In an age defined by constant exposure and fragmented attention, You See Me, But Do You? 所见非所是 brings together five young artists—Zengyi Zhao, Shuai Xu, Camille Siyan Ji, Sigrid Qian, and Alice XiangMing Zhou—to explore the slippages between how we present ourselves and how we are perceived. Working across photography, painting, and mixed media, these artists question the reliability of the image and the act of seeing itself.
This exhibition resists fixed interpretations. Rather than offering neatly resolved identities or narratives, the artists invite viewers to dwell in ambiguity. They build and dismantle illusions: layering thousands of images into a single surreal frame, capturing the ever-shifting forms of water to reflect on time and transience, reimagining blind box culture as a metaphor for dual realities, transcribing dream fragments into waking symbols, and fusing pop culture with art historical references to bridge generational gaps.

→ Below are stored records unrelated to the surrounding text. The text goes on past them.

(** The opcode table of section 6 of the specification, in its words. *)
Definition spec_opcode (c : command) : Z :=
  match c with
  | WriteEnable => 0x06
  | WriteDisable => 0x04
  | ReadIdentification _ => 0x9F
  | ReadStatusRegister => 0x05
  | WriteStatusRegister _ => 0x01
  | WriteLockRegister _ _ => 0xE5
  | ReadLockRegister _ => 0xE8
  | ReadDataBytes _ _ _ => 0x03
  | PageProgram _ _ _ => 0x02
  | SectorErase _ => 0xD8
  | BulkErase => 0xC7
  | DeepPowerDown => 0xB9
  | ReleaseFromDeepPowerDown => 0xAB
  end.

End OpsX16.

(** The bytes [out] exchanged on an already selected bus, log included. *)
Definition clock {dev : Type} {T : Transport dev} (out : list Z)
  (b : bus dev) : list Z * bus dev :=
  let (ins, d) := exchange out (hw b) in
  (ins,
   {| hw := d;
      wire := wire b
              ++ map (fun x => EvTransmit (to_uint8 (fst x)) (snd x))
                   (combine out ins) |}).

(** ** Transport doubles *)

(** A transport that plays back a script: every exchange answers the next
    scripted byte, and 0xFF (an idle data line) once the script is over. *)
Record playback : Type := { pending : list Z }.

#[global] Instance playback_transport : Transport playback := {
  hw_init d := d;
  hw_assert d := d;
  hw_transmit _ d :=
    match pending d with
    | [] => (0xFF, d)
    | r :: t => (r, {| pending := t |})
    end;
  hw_deassert d := d
}.

Definition playback_bus (script : list Z) : bus playback :=
  {| hw := {| pending := script |}; wire := [] |}.

Module Double.

Definition CAPACITY : Z := M25P16_PAGE_COUNT * M25P16_PAGE_BYTE_SIZE.

(** Modelled from the spec: the transport test double of section 8, which
    is not part of the sources: an in-memory byte array behind the bus that
    honours the erase and program semantics (program only clears bits,
    erase sets every bit of the sector).  [mem] is the byte array, [wel] the
    write enable latch, [busy] the number of status reads the running
    self-timed cycle still answers with WIP set, [cycle] the length of such
    a cycle and [latched] the bytes clocked in since the chip was
    selected. *)
Record chip : Type := {
  mem : Z -> Z;
  wel : bool;
  busy : nat;
  cycle : nat;
  latched : list Z
}.

Definition with_mem (m : Z -> Z) (c : chip) : chip :=
  {| mem := m; wel := wel c; busy := busy c; cycle := cycle c;
     latched := latched c |}.
Definition with_wel (w : bool) (c : chip) : chip :=
  {| mem := mem c; wel := w; busy := busy c; cycle := cycle c;
     latched := latched c |}.
Definition with_busy (n : nat) (c : chip) : chip :=
  {| mem := mem c; wel := wel c; busy := n; cycle := cycle c;
     latched := latched c |}.
Definition with_latched (l : list Z) (c : chip) : chip :=
  {| mem := mem c; wel := wel c; busy := busy c; cycle := cycle c;
     latched := l |}.

(** Modelled from the spec: the status register of the double, WIP in bit
    0 and WEL in bit 1. *)
Definition status (c : chip) : Z :=
  (if (0 <? busy c)%nat then 1 else 0) + (if wel c then 2 else 0).

(** Modelled from the spec: the address of three big-endian bytes, inside
    the byte array. *)
Definition address (a2 a1 a0 : Z) : Z :=
  (a2 * 65536 + a1 * 256 + a0) mod CAPACITY.

(** Modelled from the spec: erase of the double, "erase sets all bits to 1
    within the sector". *)
Definition erase_sector (addr : Z) (m : Z -> Z) : Z -> Z :=
  fun a => if a / 65536 =? addr / 65536 then 0xFF else m a.

(** Modelled from the spec: program of the double, "program only clears
    bits 1 to 0": every targeted byte becomes its old value ANDed with the
    data byte.  Data wraps inside the 256-byte page and only the last 256
    bytes of a longer transfer are kept, as the driver's comments describe
    the chip. *)
Definition program_page (addr : Z) (data : list Z) (m : Z -> Z) : Z -> Z :=
  let skip := (length data - 256)%nat in
  let kept := skipn skip data in
  let off := (addr + Z.of_nat skip) mod 256 in
  fun a =>
    let k := (a - off) mod 256 in
    if (a / 256 =? addr / 256) && (k <? Z.of_nat (length kept))
    then Z.land (m a) (nth (Z.to_nat k) kept 0xFF)
    else m a.

(** Modelled from the spec: a self-timed cycle begins: WEL is reset and
    WIP reads 1 for [cycle] status reads. *)
Definition start_cycle (c : chip) : chip :=
  with_busy (cycle c) (with_wel false c).

(** Modelled from the spec: one byte exchange with the double.  A status
    read answers the status register (and lets the cycle advance); a data
    read answers the addressed bytes in increasing order, unless a cycle is
    in progress; anything else leaves the data line idle. *)
Definition chip_transmit (x : Z) (c : chip) : Z * chip :=
  let c' := with_latched (latched c ++ [x]) c in
  match latched c with
  | [] => (0xFF, c')
  | op :: args =>
      if op =? 0x05 then (status c, with_busy (pred (busy c)) c')
      else
        match args with
        | a2 :: a1 :: a0 :: got =>
            if (op =? 0x03) && (busy c =? 0)%nat
            then (mem c ((address a2 a1 a0 + Z.of_nat (length got))
                         mod CAPACITY), c')
            else (0xFF, c')
        | _ => (0xFF, c')
        end
  end.

(** Modelled from the spec: deselecting the double executes the latched
    command: the latch is set and reset by Write Enable and Write Disable,
    and an erase or program is carried out only with the latch set and no
    cycle in progress. *)
Definition chip_deassert (c : chip) : chip :=
  let c0 := with_latched [] c in
  if (0 <? busy c)%nat then c0
  else
    match latched c with
    | [op] =>
        if op =? 0x06 then with_wel true c0
        else if op =? 0x04 then with_wel false c0
        else if (op =? 0xC7) && wel c
        then start_cycle (with_mem (fun _ => 0xFF) c0)
        else c0
    | op :: a2 :: a1 :: a0 :: data =>
        if (op =? 0xD8) && wel c && (length data =? 0)%nat
        then start_cycle
               (with_mem (erase_sector (address a2 a1 a0) (mem c)) c0)
        else if (op =? 0x02) && wel c && (0 <? length data)%nat
        then start_cycle
               (with_mem (program_page (address a2 a1 a0) data (mem c)) c0)
        else c0
    | _ => c0
    end.

(** Modelled from the spec: the double as a transport; selecting the chip
    starts a new command. *)
#[global] Instance chip_transport : Transport chip := {
  hw_init c := c;
  hw_assert c := with_latched [] c;
  hw_transmit := chip_transmit;
  hw_deassert := chip_deassert
}.

(** A double at rest holding memory [m], whose cycles last [n] polls. *)
Definition idle_chip (m : Z -> Z) (n : nat) : chip :=
  {| mem := m; wel := false; busy := 0; cycle := n; latched := [] |}.

Definition chip_bus (c : chip) : bus chip := {| hw := c; wire := [] |}.

(** The bytes of [m] at [addr], [addr + 1], ... *)
Definition peek (m : Z -> Z) (addr : Z) (n : nat) : list Z :=
  map (fun k => m (addr + Z.of_nat k)) (seq 0 n).

End Double.

(** ** Further vocabulary *)

Definition is_byte (x : Z) : Prop := 0 <= x < 256.

(** The log entries of the bytes [out] exchanged against the answers
    [ins]. *)
Definition transmit_events (out ins : list Z) : list spi_event :=
  map (fun x => EvTransmit (fst x) (snd x)) (combine out ins).

(** [c] adds to the log one frame that carries the single byte [op], and
    the transport sees a select, that one exchange and a deselect. *)
Definition sends_only {dev : Type} {T : Transport dev} (op : Z)
  (c : spi dev unit) (b : bus dev) : Prop :=
  exists r,
    wire (snd (c b)) = wire b ++ [EvAssert; EvTransmit op r; EvDeassert]
    /\ hw (snd (c b))
       = hw_deassert (snd (hw_transmit op (hw_assert (hw b)))).

(** A device that answers WIP set to every status read, however many. *)
Definition stuck {dev : Type} {T : Transport dev} (d : dev) : Prop :=
  forall k : nat,
    Z.testbit (status_answer (Nat.iter k (after_frame [0x05; 0x00]) d)) 0
    = true.

(** The identification structure of one driver read as that of the other:
    the two declarations have the same members. *)
Definition as_m25px16 (p : m25p16_identification_t)
  : M25PX16.m25px16_identification_t :=
  {| M25PX16.manufacturer := manufacturer p;
     M25PX16.memory_type := memory_type p;
     M25PX16.memory_capacity := memory_capacity p;
     M25PX16.cfd_length := cfd_length p;
     M25PX16.cfd_content := cfd_content p |}.

(** * Properties *)

(** ** Machine integers *)

Lemma to_uint8_range (x : Z) : 0 <= to_uint8 x < 256.
Proof. unfold to_uint8. apply Z.mod_pos_bound. lia. Qed.

Lemma to_uint8_small (x : Z) : 0 <= x < 256 -> to_uint8 x = x.
Proof. intros H. unfold to_uint8. apply Z.mod_small. exact H. Qed.

Lemma to_uint8_idem (x : Z) : to_uint8 (to_uint8 x) = to_uint8 x.
Proof. apply to_uint8_small, to_uint8_range. Qed.

(** The C test [sreg & (1 << 0)] is the test of bit 0. *)
Lemma wip_test_bit0 (sreg : Z) :
  c_true (M25P16_SREG_WRITE_IN_PROGRESS sreg) = Z.testbit sreg 0.
Proof.
  unfold c_true, M25P16_SREG_WRITE_IN_PROGRESS.
  change (Z.shiftl 1 0) with (Z.ones 1).
  rewrite Z.land_ones by lia.
  change (2 ^ 1) with 2.
  rewrite <- Z.bit0_mod.
  now destruct (Z.testbit sreg 0).
Qed.

(** ** Exchanges, frames and transactions *)

Lemma combine_split_app {A B : Type} (l1 l2 : list A) (r1 r2 : list B) :
  length l1 = length r1 ->
  combine (l1 ++ l2) (r1 ++ r2) = combine l1 r1 ++ combine l2 r2.
Proof.
  revert r1. induction l1 as [|a l1 IH]; intros [|b r1] H;
    simpl in *; try discriminate; [reflexivity|].
  f_equal. apply IH. now injection H.
Qed.

Section WireFacts.
Context {dev : Type} {T : Transport dev}.

Lemma exchange_length (out : list Z) (d : dev) :
  length (fst (exchange out d)) = length out.
Proof.
  revert d. induction out as [|x t IH]; intros d; simpl; [reflexivity|].
  destruct (hw_transmit (to_uint8 x) d) as [r d1].
  specialize (IH d1). destruct (exchange t d1) as [rs d2]. simpl in *.
  now rewrite IH.
Qed.

Lemma exchange_app (l1 l2 : list Z) (d : dev) :
  exchange (l1 ++ l2) d =
  (fst (exchange l1 d) ++ fst (exchange l2 (snd (exchange l1 d))),
   snd (exchange l2 (snd (exchange l1 d)))).
Proof.
  revert d. induction l1 as [|x t IH]; intros d; simpl.
  - now destruct (exchange l2 d).
  - destruct (hw_transmit (to_uint8 x) d) as [r d1].
    rewrite IH. destruct (exchange t d1) as [rs d2]. reflexivity.
Qed.

Lemma exchange_bytes (out : list Z) (d : dev) :
  Forall (fun r => 0 <= r < 256) (fst (exchange out d)).
Proof.
  revert d. induction out as [|x t IH]; intros d; simpl; [constructor|].
  destruct (hw_transmit (to_uint8 x) d) as [r d1].
  specialize (IH d1). destruct (exchange t d1) as [rs d2]. simpl in *.
  constructor; [apply to_uint8_range | exact IH].
Qed.

Lemma clock_length (out : list Z) (b : bus dev) :
  length (fst (clock out b)) = length out.
Proof.
  unfold clock. pose proof (exchange_length out (hw b)) as H.
  destruct (exchange out (hw b)). exact H.
Qed.

Lemma clock_nil (b : bus dev) : clock [] b = ([], b).
Proof.
  unfold clock. simpl. rewrite app_nil_r. now destruct b.
Qed.

Lemma clock_app (l1 l2 : list Z) (b : bus dev) :
  clock (l1 ++ l2) b =
  (fst (clock l1 b) ++ fst (clock l2 (snd (clock l1 b))),
   snd (clock l2 (snd (clock l1 b)))).
Proof.
  unfold clock. rewrite exchange_app.
  pose proof (exchange_length l1 (hw b)) as H1.
  destruct (exchange l1 (hw b)) as [i1 d1]. simpl in *.
  destruct (exchange l2 d1) as [i2 d2]. simpl.
  f_equal. f_equal.
  rewrite <- app_assoc, <- map_app. f_equal. f_equal.
  apply combine_split_app. now rewrite H1.
Qed.

Lemma SPI_TRANSMIT_clock (D : Z) (b : bus dev) :
  SPI_TRANSMIT D b = (nth 0 (fst (clock [D] b)) 0, snd (clock [D] b)).
Proof.
  unfold SPI_TRANSMIT, clock. simpl.
  destruct (hw_transmit (to_uint8 D) (hw b)) as [r h]. reflexivity.
Qed.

Collectively, their work blurs the boundaries between reality and fiction, authorship and appropriation, presence and performance. These practices reflect a generation attuned to the instability of meaning in the digital age—where what is seen is often filtered, fractured, and incomplete.
You See Me, But Do You? 所见非所是 asks: in a world of mirrors, screens, and projections, do we ever really see each other—or only the versions we choose to construct?